…Гитлер рвался к Москве. В октябре немцы были уже недалеко от столицы, а бомбили ее начиная с середины июля. Гитлер готовился праздновать победу, была создана даже команда для уничтожения Кремля. Для европейского сознания взятие столицы означало конец войны. На этом уже, правда, погорел Наполеон, но Гитлер считал, что уж у него-то все будет по-другому. Русским, привыкшим драться до последнего бойца, этой логики цивилизованных войн было не понять, так что возможное взятие Москвы мы концом войны никоим образом не считали.
Однако в какой-то момент казалось, что Гитлер вот-вот может взять столицу. На совещании ГКО 15 октября было принято решение об эвакуации города. В Куйбышеве оборудовали специальный поселок, куда отправляли семьи обитателей Кремля и правительственных домов, отправляли всех работников, без которых можно было обойтись. О главе государства в Постановлении ГКО говорилось: «Т. Сталин эвакуируется завтра или позднее, смотря по обстановке». Что стояло за этим «смотря по обстановке»? Когда и как собирался эвакуироваться Сталин?
Генеральный штаб отправили в Арзамас. В Москве осталась группа офицеров во главе с Василевским – восемь человек. Он просил, доказывал, что восьми человек мало, что ему нужно больше, но число штабных работников оставалось неизменным. И только потом он узнал причину: оказывается, на аэродроме стояли в готовности самолеты на случай экстренной эвакуации Ставки, и места на них были жестко расписаны. Для группы офицеров Генштаба там выделялось девять мест, и ни на одно больше. По-видимому, «смотря по обстановке» означало: не раньше, чем немецкие танки окажутся на улицах Москвы.

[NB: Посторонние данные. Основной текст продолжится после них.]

(* ===== verification/ClipboardDev.v ===== *)
(** The file operations of [src/kernel_standalone/clipboard/main.c] and its interrupt
    handler.  A read sleeps until the next mouse interrupt; a write to a full
    clipboard sleeps until there is room.  Shown for every interleaving: no copy
    leaves the buffer, and a reader sleeps on only while no interrupt came.  A write
    that finds no room never returns, since nothing can make the room it waits
    for. *)

From stdpp Require Import prelude list relations.
From Stdlib Require Import ZArith Lia.
From S2P Require Import Prelude Threads Alarms Kernel.

Module ClipboardDev.
Open Scope stmt_scope.

Definition CLIPBOARD_SIZE : Z := 4096.

(** The static variables, and the tasks with a signal. *)
Record kmem := mkMem {
  clipboard : list byte;
  flag : Z;
  clipboard_read_wq : list nat;
  clipboard_write_wq : list nat;
  pending : list nat;
}.

(** The system calls of a process (how many bytes, how much of the buffer is
    mapped), a signal to another process, a mouse interrupt. *)
Inductive op := OpRead (count : nat) (ok : Z) | OpWrite (d : list byte) (ok : Z) | OpKill (t : nat) | OpInterrupt.

Record local := mkLocal {
  tid : nat;
  script : list op;
  user_buf : ubuf;
  offset : Z;             (** the position of the open file *)
  remaining_bytes : Z;
  ret : Z;
  intr : bool;
  results : list Z;
}.

Definition code_t : Type := stmt kmem local.
(** A transfer past the end of the device moves nothing, and the request is
    reported as done all the same. *)
Theorem memblock_beyond_end dev sector b write :
  wf_dev dev -> 0 <= sector < 18014398509481984 -> zlen b < 4294967296 -> whole b -> MEMBLOCK_SIZE < sector * 512 + zlen b ->
  memblock_request dev sector write [b] = Some (BLK_STS_OK, dev, [b]).
Proof.
  unfold MEMBLOCK_SIZE. intros [Hs Hd] H0 Hb [k Hk] Hf. unfold MEMBLOCK_SIZE in *.
  unfold memblock_request. cbn [segments]. unfold memblock_transfer. cint.
  assert (zlen b / 512 * 512 = zlen b) as Hm by (rewrite Hk, Z.div_mul; lia). rewrite Hm, Hs.
  cint. rewrite (proj2 (Z.ltb_lt _ _)) by lia. done.
Qed.

(** An empty device. *)
Definition disk : memblock_dev := mkDev MEMBLOCK_SIZE (replicate (Z.to_nat MEMBLOCK_SIZE) Byte.x00).
Lemma disk_wf : wf_dev disk.
Proof.
  split; [reflexivity|]. unfold disk, data. rewrite length_replicate, Z2Nat.id; [reflexivity|]. unfold MEMBLOCK_SIZE. lia.
Qed.

Lemma memblock_roundtrip_witness :
  exists dev' out,
    memblock_request disk 3 true [replicate 1024 Byte.x05] = Some (BLK_STS_OK, dev', [replicate 1024 Byte.x05]) /\
    memblock_request dev' 3 false [replicate 512 Byte.x00; replicate 512 Byte.x00] = Some (BLK_STS_OK, dev', out) /\
    concat out = replicate 1024 Byte.x05.
Proof.
  destruct (memblock_roundtrip disk 3 [replicate 1024 Byte.x05] [replicate 512 Byte.x00; replicate 512 Byte.x00])
    as (dev' & out & H1 & H2 & H3 & _).
  - apply disk_wf.
  - constructor; [exists 2; reflexivity|constructor].
  - constructor; [exists 1; reflexivity|constructor; [exists 1; reflexivity|constructor]].
  - split; [lia|]. vm_compute. discriminate.
  - reflexivity.
  - exists dev', out. split; [exact H1|split; [exact H2|exact H3]].
Defined.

В городе между тем вступала в свои права паника. Спешно минировались заводы, вокзалы, гордость столицы – метро. По городу поползли слухи, что правительство удрало из Москвы. Началось бегство руководителей, грабежи магазинов. 18 октября люди, возмущенные паническим бегством начальства, бросавшего горожан на произвол судьбы, перегородили шоссе Энтузиастов, не выпуская машины из столицы.
А потом Сталин принял решение: Москву не сдавать. И это было решение именно Сталина, а не ГКО. Маршал авиации Голованов рассказывал, как Верховный отреагировал на предложение Жукова перевести штаб фронта за Москву – это означало, фактически, первый шаг к сдаче города. Армейский комиссар Степанов, посланный на фронт для выяснения положения дел, доложил об этой идее Сталину. Тот некоторое время помолчал, а потом задал совершенно неожиданный вопрос:
– Товарищ Степанов, узнайте у товарищей, есть ли у них лопаты?
– Что, товарищ Сталин?
– Лопаты есть у товарищей?
Степанов, связавшись с командованием фронта, что-то уточняет, потом переспрашивает:
– Товарищ Сталин, а какие лопаты: саперные или какие-то другие?
– Все равно какие.
На том конце провода бодро рапортуют: «Есть лопаты!» И тогда Сталин очень-очень спокойно говорит:
– Товарищ Степанов, передайте вашим товарищам, пусть берут лопаты и копают себе могилы. Мы не уйдем из Москвы. Ставка остается в Москве. А они никуда не уйдут из Перхушково.
Эти дни развенчали еще одну легенду – о трусости и параноидальной подозрительности Сталина. Не опасаясь ни налетов, ни покушений, он открыто ходил по улицам, осматривал причиненные бомбардировками разрушения, проверял посты, понимая, что единственное средство от панических слухов о том, что правительство удрало и бросило город на произвол судьбы, – это если москвичи будут видеть главу государства. Как-то раз после бомбежки какая-то женщина стала его ругать: «Разве можно, товарищ Сталин, так ходить по улицам в такое время? Ведь враг может в любой момент сбросить бомбу!» Он только руками развел: ну так сбросит, что ж поделаешь – как все, так и я… Ну а как еще доказать людям, что Сталин в Москве? Это знание действовало как самое лучшее успокоительное.
Его пытались, правда, уговорить эвакуироваться. Точнее, прямо никто заговорить об этом не решался, все намеками, намеками… Кто-то спросил:
– Товарищ Сталин, можно отправить из Москвы полк охраны?
– Если будет нужно, я этот полк сам поведу в атаку, – ответил Верховный.